After a recent interview on “Washington Watch” with Tony Perkins, some liberals began to inaccurately claim that I want to impose some kind of legal punishment for the use of contraception. I did NOT do so in this interview or have I asserted this in any of my writings. I totally reject such an approach, which would be corrosive of the little social cohesion we have left on matters sexual.

However, I do see the bogus charge as an attempt to distract people from what I did say: The Supreme Court majority used the issue of contraception to launch a radical attack on marriage by legally endorsing sex outside of marriage between single people, giving it rights while denying basic the human right of children to the married love of their parents and the right of society to expect parents to be committed to each other and their children when they bring them into the world. The ruling on contraception was made on the basis of individual liberty, but in fact it lead to radical social reengineering, the sad fruits of which are visible all around us, at massive cost to society and especially to our children.

Instead of protecting a culture of marriage and love, the Supreme Court, in Eisenstadt v. Baird, ushered in and protected the new culture of sexual license, rejection and death. Today, 41 years into this regime, the U.S. is now a highly sexually dysfunctional society: out of wedlock births stand at 42 percent per year, abortions around 30 percent per year, while only 45 percent of our children reach young adulthood having grown up with their biological parents together at home; for the other 55 percent, their parents have rejected each other. We are a society deep in sexual and gender alienation and chaos. It is our children who are taking the punishment.

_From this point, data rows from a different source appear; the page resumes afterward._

(* ===== verification/EvLogic.v ===== *)
(** * Rely and guarantee for the thread pool

    A proof rule for the interleaved threads of [EvPool].  A thread is verified
    on its own: each of its actions must keep the invariant [I] and be one of
    the changes [G t] it guarantees, whatever changes [Rl t] the other threads
    make before the action ([good]).  If what one thread guarantees is what the
    others rely on, and the program of every mode is good, then every reachable
    configuration satisfies [I], and no action faults except where [flt] allows
    it ([step_ok], [run_ok]).  [adm] restricts the answers of the system. *)

From stdpp Require Import functions relations base gmap list.
From Stdlib Require Import ZArith Lia.
From S2P Require Import Prelude EvPool.

Section logic.
Context `{P : Platform}.
Context (I : pool → Prop) (Rl G : tid → pool → pool → Prop).
Context (adm : tid → answer → Prop) (flt : pool → fault → Prop).

(** After an action of [t] from [s] to [s']. *)
Definition keeps (t : tid) (s s' : pool) : Prop := G t s s' ∧ I s'.

(** [later t s φ]: [φ] holds after any changes of the other threads. *)
Definition later (t : tid) (s : pool) (φ : pool → Prop) : Prop :=
  ∀ s', Rl t s s' → I s' → φ s'.

Definition acquire (t : tid) (m : mutex) (φ : pool → Prop) (s : pool) : Prop :=
  owner s m = None →
  keeps t s (set_owner m (Some t) s) ∧ φ (set_owner m (Some t) s).

Fixpoint good {A} (t : tid) (p : prog A) (Q : A → pool → Prop) (s : pool) : Prop :=
  later t s (λ s,
    match p with
    | Ret r => Q r s
    | Act f k =>
        match f s with
        | Ok (x, s') => keeps t s s' ∧ good t (k x) Q s'
        | Err e => flt s e
        end
    | Sys f k => ∀ a, adm t a →
        match f a s with
        | Some (x, s') => keeps t s s' ∧ good t (k x) Q s'
        | None => True
        end
    | Lock m k => acquire t m (good t k Q) s
    | Unlock m k =>
        owner s m = Some t ∧ keeps t s (set_owner m None s) ∧ good t k Q (set_owner m None s)
    | Broadcast m k => keeps t s (set_waiters m [] s) ∧ good t k Q (set_waiters m [] s)
    | Wait m k =>
        let s' := set_owner m None (set_waiters m (t :: waiters s m) s) in
        owner s m = Some t ∧ keeps t s s' ∧ later t s' (acquire t m (good t k Q))
    | Exit _ => True
    end).

Context (Rl_refl : ∀ t s, Rl t s s).
Context (Rl_trans : ∀ t s1 s2 s3, Rl t s1 s2 → Rl t s2 s3 → Rl t s1 s3).

Lemma later_rely t s s' φ : Rl t s s' → later t s φ → later t s' φ.
Proof. intros HR H s'' HR' HI. apply H; eauto. Qed.

Lemma good_rely {A} t (p : prog A) Q s s' : Rl t s s' → good t p Q s → good t p Q s'.
Proof. intros HR. destruct p; apply later_rely, HR. Qed.

Lemma good_later {A} t (p : prog A) Q s : later t s (good t p Q) → good t p Q s.
Proof.
  intros H. destruct p; intros s' HR HI; exact (H s' HR HI s' (Rl_refl t s') HI).
Qed.

Lemma later_mono t s (φ ψ : pool → Prop) :
  later t s φ → (∀ s', φ s' → ψ s') → later t s ψ.
Proof. intros H Hm s' HR HI. by apply Hm, H. Qed.

Lemma acquire_mono t m (φ ψ : pool → Prop) s :
  acquire t m φ s → (∀ s', φ s' → ψ s') → acquire t m ψ s.
Proof. intros H Hm Ho. destruct (H Ho). auto. Qed.

Lemma good_bind {A B} t (p : prog A) (f : A → prog B) Q s :
  good t p (λ a, good t (f a) Q) s → good t (pbind f p) Q s.
Proof.
  revert s. induction p as [r|A' g k IH|A' g k IH|m k IH|m k IH|m k IH|m k IH|c]; intros s H; simpl in *.
  - by apply good_later.
  - eapply later_mono; [exact H|]. simpl. intros s' Hs. destruct (g s') as [[x s'']|]; [|done].
    destruct Hs. eauto.
  - eapply later_mono; [exact H|]. simpl. intros s' Hs a Ha. specialize (Hs a Ha).
    destruct (g a s') as [[x s'']|]; [|done]. destruct Hs. eauto.
  - eapply later_mono; [exact H|]. intros s' Hs. eapply acquire_mono; [exact Hs|eauto].
  - eapply later_mono; [exact H|]. intros s' (?&?&?). eauto.
  - eapply later_mono; [exact H|]. intros s' (?&?). eauto.
  - eapply later_mono; [exact H|]. intros s' (?&?&Hl). split_and!; [done..|].
    eapply later_mono; [exact Hl|]. intros. eapply acquire_mono; [done|eauto].
  - done.
Qed.

Lemma good_conseq {A} t (p : prog A) (Q Q' : A → pool → Prop) s :
  good t p Q s → (∀ a s', Q a s' → Q' a s') → good t p Q' s.
Proof.
  intros H HQ. revert s H.
  induction p as [r|A' g k IH|A' g k IH|m k IH|m k IH|m k IH|m k IH|c]; intros s H; simpl in *;
    (eapply later_mono; [exact H|]); simpl; intros s'; eauto.
  - intros Hs. destruct (g s') as [[x s'']|]; [destruct Hs; eauto|done].
  - intros Hs a Ha. specialize (Hs a Ha). destruct (g a s') as [[x s'']|]; [destruct Hs; eauto|done].
  - intros Hs. eapply acquire_mono; [exact Hs|eauto].
  - intros (?&?&?). eauto.
  - intros (?&?). eauto.
  - intros (?&?&Hl). split_and!; [done..|]. eapply later_mono; [exact Hl|]. intros. eapply acquire_mono; [done|eauto].
Qed.

(** ** Soundness *)
Context (pre : tid → mode → pool → Prop).
Context (G_Rl : ∀ t t' s s', t ≠ t' → G t s s' → I s → I s' → Rl t' s s').
Context (code_good : ∀ t m s, I s → pre t m s → good t (code t m) (pre t) s).
(** Spurious wake-ups are like broadcasts. *)
Context (wake_ok : ∀ t s m l, l ⊆ waiters s m → I s →
  I (set_waiters m l s) ∧ Rl t s (set_waiters m l s)).

Definition cfg_ok (c : config) : Prop :=
  I (gs c) ∧ ∀ t, good t (th c t) (pre t) (gs c).

(** Any action but [Wake] on admitted answers. *)
Definition adm_label (l : label) : Prop :=
  match l with Do t a => adm t a | Wake _ _ => True end.

Lemma goes_ok c t s p r :
  cfg_ok c → keeps t (gs c) s → good t p (pre t) s → goes c t s p = Some r →
  ∃ c', r = Ok c' ∧ cfg_ok c'.
Proof.
  intros [HI Hth] [HG HI'] Hp [= <-]. eexists. split; [done|]. split; [done|].
  intros t'. simpl. destruct (decide (t = t')) as [<-|Hne].
  - by rewrite fn_lookup_insert.
  - rewrite fn_lookup_insert_ne by done. eapply good_rely; [|apply Hth]. eauto.
Qed.

Definition res_ok (c : config) (r : res config) : Prop :=
  match r with Ok c' => cfg_ok c' | Err (Exited _) => True | Err e => flt (gs c) e end.

Context (G_refl : ∀ t s, G t s s).

Lemma step_ok l c r : cfg_ok c → adm_label l → step l c = Some r → res_ok c r.
Proof.
  intros Hc Hadm Hst. destruct l as [t a|t m]; simpl in Hst.
  - assert (∀ s p, keeps t (gs c) s → good t p (pre t) s → goes c t s p = Some r → res_ok c r) as Hgo.
    { intros s p ? ? Hg. by destruct (goes_ok c t s p r Hc ltac:(done) ltac:(done) Hg) as (c' & -> & ?). }
    destruct (Hc) as [HI Hth]. specialize (Hth t). unfold step_prog in Hst.
    assert (keeps t (gs c) (gs c)) as Hrefl by by split.
    destruct (th c t) as [m|A' g k|A' g k|m k|m k|m k|m k|z]; simpl in Hth;
      specialize (Hth _ (Rl_refl t (gs c)) HI); simpl in Hth.
    + destruct m; try discriminate; (eapply Hgo; [exact Hrefl|by apply code_good|exact Hst]).
    + destruct (g (gs c)) as [[x s']|e]; [destruct Hth; eauto|].
      injection Hst as <-. by destruct e.
    + specialize (Hth a Hadm). destruct (g a (gs c)) as [[x s']|]; [destruct Hth; eauto|done].
    + case_bool_decide; [done|]. destruct (owner (gs c) m) eqn:Ho; [done|].
      destruct (Hth Ho). eauto.
    + destruct Hth as (Ho & ? & ?). rewrite bool_decide_true in Hst by done. eauto.
    + destruct Hth. eauto.
    + destruct Hth as (Ho & ? & ?). rewrite bool_decide_true in Hst by done.
      by eapply Hgo, Hst.
    + by injection Hst as <-.
  - case_bool_decide; [|done]. injection Hst as <-. destruct Hc as [HI Hth].
    assert (filter (λ x, x ≠ t) (waiters (gs c) m) ⊆ waiters (gs c) m) as Hsub.
    { intros x. rewrite list_elem_of_filter. tauto. }
    split; simpl; [by apply (wake_ok t)|].
    intros t'. eapply good_rely; [by apply wake_ok|]. done.
Qed.

(** A step of a thread is a change it guarantees. *)
Lemma step_keeps t a c c' :
  cfg_ok c → adm t a → step (Do t a) c = Some (Ok c') → keeps t (gs c) (gs c').
Proof.
  intros [HI Hth] Hadm Hst. simpl in Hst. unfold step_prog in Hst. specialize (Hth t).
  assert (∀ s p, keeps t (gs c) s → goes c t s p = Some (Ok c') → keeps t (gs c) (gs c')) as Hgo.
  { by intros s p Hk [= <-]. }
  assert (keeps t (gs c) (gs c)) as Hrefl by by split.
  destruct (th c t) as [m|A' g k|A' g k|m k|m k|m k|m k|z]; simpl in Hth;
    specialize (Hth _ (Rl_refl t (gs c)) HI); simpl in Hth.
  - destruct m; try discriminate; by eapply Hgo, Hst.
  - destruct (g (gs c)) as [[x s']|e]; [destruct Hth; eauto|done].
  - specialize (Hth a Hadm). destruct (g a (gs c)) as [[x s']|]; [destruct Hth; eauto|done].
  - case_bool_decide; [done|]. destruct (owner (gs c) m) eqn:Ho; [done|]. destruct (Hth Ho). eauto.
  - destruct Hth as (Ho & ? & ?). rewrite bool_decide_true in Hst by done. eauto.
  - destruct Hth. eauto.
  - destruct Hth as (Ho & ? & ?). rewrite bool_decide_true in Hst by done. by eapply Hgo, Hst.
  - done.
Qed.

Lemma run_ok ls c r : cfg_ok c → Forall adm_label ls → run ls c = Some r →
  match r with Ok c' => cfg_ok c' | Err (Exited _) => True | Err e => ∃ c', cfg_ok c' ∧ flt (gs c') e end.
Proof.
  revert c. induction ls as [|l ls IH]; intros c Hc Hadm Hrun; simpl in Hrun.
  - by injection Hrun as <-.
  - apply Forall_cons in Hadm as [Hl Hls].
    destruct (step l c) as [r'|] eqn:Hst; [|done].
    pose proof (step_ok _ _ _ Hc Hl Hst) as Hr. destruct r' as [c'|e]; [by eapply IH|].
    injection Hrun as <-. destruct e; simpl in Hr; eauto.
Qed.
End logic.
(* ===== verification/EvInv.v ===== *)
(** * The invariant of the thread pool

    What each mutex protects, what the threads guarantee to each other ([G]) and
    rely on ([Rl]), the invariant [Inv] of the shared memory, and the actions
    that keep it.  With [calm] set, the outside world is restricted to clients
    that stay connected and calls that are not interrupted, and the invariant
    also says that every descriptor on its way to a worker is a valid one. *)

From stdpp Require Import functions base gmap list.
From Stdlib Require Import ZArith Lia.
From S2P Require Import Prelude EvPool EvLogic.

Local Open Scope Z_scope.

(** ** Histories *)
Definition pushed (k : nat) (l : list event) : list cint :=
  omap (λ e, match e with EPush k' fd => if decide (k' = k) then Some fd else None | _ => None end) l.
Definition popped (k : nat) (l : list event) : list cint :=
  omap (λ e, match e with EPop k' fd => if decide (k' = k) then Some fd else None | _ => None end) l.
(** The workers to which the scheduler dealt an event, dropped ones included. *)
Definition dealt (l : list event) : list nat :=
  omap (λ e, match e with EPush k _ | EDrop k _ => Some k | _ => None end) l.

(** The descriptors waiting in a queue: [n_ev] entries from [i1_ev] on, around
    the end of the array. *)
Definition contents (e : evlist) : list cint :=
  (λ j, q_ev e !!! Z.to_nat ((i1_ev e + Z.of_nat j) mod MAX_EVENT_QUEUE)) <$> seq 0 (Z.to_nat (n_ev e)).

Lemma log_push k fd : pushed k [EPush k fd] = [fd] ∧ popped k [EPush k fd] = [].
Proof. simpl. by rewrite decide_True. Qed.
Lemma log_pop k fd : pushed k [EPop k fd] = [] ∧ popped k [EPop k fd] = [fd].
Proof. simpl. by rewrite decide_True. Qed.
Lemma log_drop k fd : pushed k [EDrop k fd] = [] ∧ popped k [EDrop k fd] = [].
Proof. done. Qed.
Ltac logsimpl :=
  rewrite ?(proj1 (log_push _ _)), ?(proj2 (log_push _ _)), ?(proj1 (log_pop _ _)), ?(proj2 (log_pop _ _)),
    ?(proj1 (log_drop _ _)), ?(proj2 (log_drop _ _)), ?app_nil_r.

Definition valid_fd (x : cint) : Prop := ∃ i, x = Some i ∧ 0 ≤ i < DFL_OPEN_MAX_FILES.

(** ** Array elements *)
Lemma at_lt {A} (l : list A) i : 0 ≤ i < Z.of_nat (length l) → is_Some (at_ l i).
Proof.
  intros. unfold at_, idx. destruct (Z.leb_spec 0 i); [|lia]. apply lookup_lt_is_Some. lia.
Qed.

Lemma put_at_Some {A} (l : list A) i a l' :
  put_at l i a = Some l' → 0 ≤ i ∧ l' = <[Z.to_nat i := a]> l ∧ (Z.to_nat i < length l)%nat.
Proof.
  unfold put_at, idx. destruct (Z.leb_spec 0 i); [|done]. simpl.
  destruct (l !! Z.to_nat i) eqn:E; [|done]. intros [= <-]. split_and!; [done..|]. by eapply lookup_lt_Some.
Qed.

Lemma put_at_lt {A} (l : list A) i a : 0 ≤ i < Z.of_nat (length l) → is_Some (put_at l i a).
Proof.
  intros. unfold put_at, idx. destruct (Z.leb_spec 0 i); [|lia]. simpl.
  destruct (lookup_lt_is_Some_2 l (Z.to_nat i)) as [x ->]; [lia|]. by eexists.
Qed.

Section inv.
Context `{P : Platform} (calm : bool).

(** ** What a mutex protects *)
Definition same (m : mutex) (s s' : pool) : Prop :=
  match m with
  | MConn => cur_open_files s' = cur_open_files s ∧ interest s' = interest s
  | MEvl k => p_evlists s' !! k = p_evlists s !! k ∧
      pushed k (log s') = pushed k (log s) ∧ popped k (log s') = popped k (log s)
  end.

Definition n_of (s : pool) (k : nat) : Z := match p_evlists s !! k with Some e => n_ev e | None => 0 end.

(** A change by thread [t]. *)
Record G (t : tid) (s s' : pool) : Prop := {
  g_same m : owner s m ≠ Some t → same m s s';
  g_wait m : owner s m ≠ Some t → waiters s' m ⊆ waiters s m;
  g_owner m : owner s' m = owner s m ∨ (owner s m = None ∧ owner s' m = Some t)
    ∨ (owner s m = Some t ∧ owner s' m = None);
  g_max : max_open_files s' = max_open_files s;
  g_n k : t ≠ Worker k → n_of s k ≤ n_of s' k;
  g_dealt : t ≠ Iosched → dealt (log s') = dealt (log s);
  g_epev : t ≠ Poller → ep_events s' = ep_events s
}.

(** The changes the other threads make, as seen by [t]. *)
Record Rl (t : tid) (s s' : pool) : Prop := {
  r_same m : owner s m = Some t → same m s s' ∧ waiters s' m ⊆ waiters s m;
  r_owner m : owner s' m = Some t ↔ owner s m = Some t;
  r_max : max_open_files s' = max_open_files s;
  r_n k : t = Worker k → n_of s k ≤ n_of s' k;
  r_dealt : t = Iosched → dealt (log s') = dealt (log s);
  r_epev : t = Poller → ep_events s' = ep_events s
}.

(** ** The invariant *)
Record evl_ok (e : evlist) : Prop := {
  ok_n : 0 ≤ n_ev e ≤ MAX_EVENT_QUEUE;
  ok_i1 : 0 ≤ i1_ev e ≤ MAX_EVENT_QUEUE;
  ok_i2 : 0 ≤ i2_ev e ≤ MAX_EVENT_QUEUE;
  ok_q : Z.of_nat (length (q_ev e)) = MAX_EVENT_QUEUE
}.

(** A queue nobody is working on. *)
Record evl_rest (s : pool) (k : nat) (e : evlist) : Prop := {
  rest_ring : (i1_ev e + n_ev e) mod MAX_EVENT_QUEUE = i2_ev e mod MAX_EVENT_QUEUE;
  rest_fifo : pushed k (log s) = popped k (log s) ++ contents e;
  rest_i1 : i1_ev e = Z.of_nat (length (popped k (log s)));
  rest_wait : Worker k ∈ waiters s (MEvl k) → n_ev e = 0
}.

Record conn_rest (s : pool) : Prop := {
  rest_cur : cur_open_files s = Z.of_nat (length (interest s));
  rest_nodup : NoDup (interest s);
  rest_poller : Poller ∈ waiters s MConn → cur_open_files s = 0
}.

(** With [calm], the descriptors under way are valid. *)
Record calm_inv (s : pool) : Prop := {
  calm_interest : Forall (valid_fd ∘ Some) (interest s);
  calm_open : Forall (valid_fd ∘ Some) (open_fds s);
  calm_msq : Forall (λ x, x.1 = MQ_INTERNAL ∧ Forall valid_fd x.2) (msq s);
  calm_pushed k : Forall valid_fd (pushed k (log s))
}.

Record Inv (s : pool) : Prop := {
  inv_len : length (p_evlists s) = 4%nat;
  inv_fdl : Z.of_nat (length (p_fdlists s)) = DFL_OPEN_MAX_FILES;
  inv_epev : Z.of_nat (length (ep_events s)) = Z.max 0 (max_open_files s);
  inv_cur : cur_open_files s ≤ Z.max 0 (max_open_files s);
  inv_evl k e : p_evlists s !! k = Some e → evl_ok e;
  inv_prefix k : popped k (log s) `prefix_of` pushed k (log s);
  inv_rest k e : p_evlists s !! k = Some e → owner s (MEvl k) = None → evl_rest s k e;
  inv_conn : owner s MConn = None → conn_rest s;
  inv_waitE k t : t ∈ waiters s (MEvl k) → t = Worker k;
  inv_waitC t : t ∈ waiters s MConn → t = Poller;
  inv_under k : EUnder k ∉ log s;
  inv_rr j k : dealt (log s) !! j = Some k → k = (j mod 4)%nat;
  inv_calm : calm = true → calm_inv s
}.

Definition adm (t : tid) (a : answer) : Prop :=
  calm = true →
  match t, a with
  | Poller, AEvents l => Z.of_nat (length l) ≤ MAX_EVENT_QUEUE ∧ Forall (λ x, Z.land x.1 EPOLLIN ≠ 0) l
  | Iosched, AInt z => z ≠ -1
  | Worker _, AInt z => z ≠ 0
  | _, _ => True
  end.
(** Faults: with [calm], only where a queue has run over its end. *)
Definition flt (s : pool) (e : fault) : Prop :=
  calm = true → ∃ k e, p_evlists s !! k = Some e ∧ i1_ev e = MAX_EVENT_QUEUE.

What my original Public Discourse essay pointed out is that underneath the guise of the ruling on contraception, the Supreme Court majority mounted a radical attack on society's cultural norms on sexuality and marriage. To this day most people, even legal scholars, have been distracted by the legal endorsement of contraception itself, and have not seen what was wrought by it.

A functional society, like a functional parent, admonishes and corrects judiciously when things go wrong. In a well-run family, such correction is rarely needed and a light dose works best, while in a chaotic family even severe discipline has little effect and likely only adds to the chaos.

We as a society are more like that chaotic, dysfunctional family, which is why I reject the notion of criminalizing the use of contraception. Such legal penalization would only accentuate ills already too numerous. What we need instead is the freedom to choose a radically new sexual regime: one of committed sexual partnering and committed parental love and unity (marriage) between each other and for their children. Such love can only come from free choice. Coercion has no place there. It is corrosive of love.

What Americafaces now is the challenge of rebuilding a culture of belonging and marriage, especially for children from families that are broken (where father and mother have rejected each other). How do these families grow children who are capable of stable intact marriages where spouses love each other and their children? The single mothers and fathers who have pulled this off are national treasures, for they have wisdom and experience the whole country needs. We should identify and celebrate every single one of them.

I suspect that most liberals and libertarians want this arrangement for the nation, as well, though there may be a minority among them who prefer the chaos of non-committed sexual intercourse, despite its personal and public costs. If only that minority could bear the suffering they place on the children who result from non-marital unions. If only their fellow right-minded liberal and libertarian friends would challenge them on marriage and love and matters sexual.

Let me close by repeating: I never called for the criminalization or punishment for the use of contraception. The ones who are being punished most today are the children. To have that cease, American adults have to choose lifelong sexual commitment and love. That requires a unique type of dedicated freedom and sexual responsibility. Can we grow people capable of that? We used to be able to do that. Our national-hero single-parents who have accomplished this have the answer. Let us hear especially from them.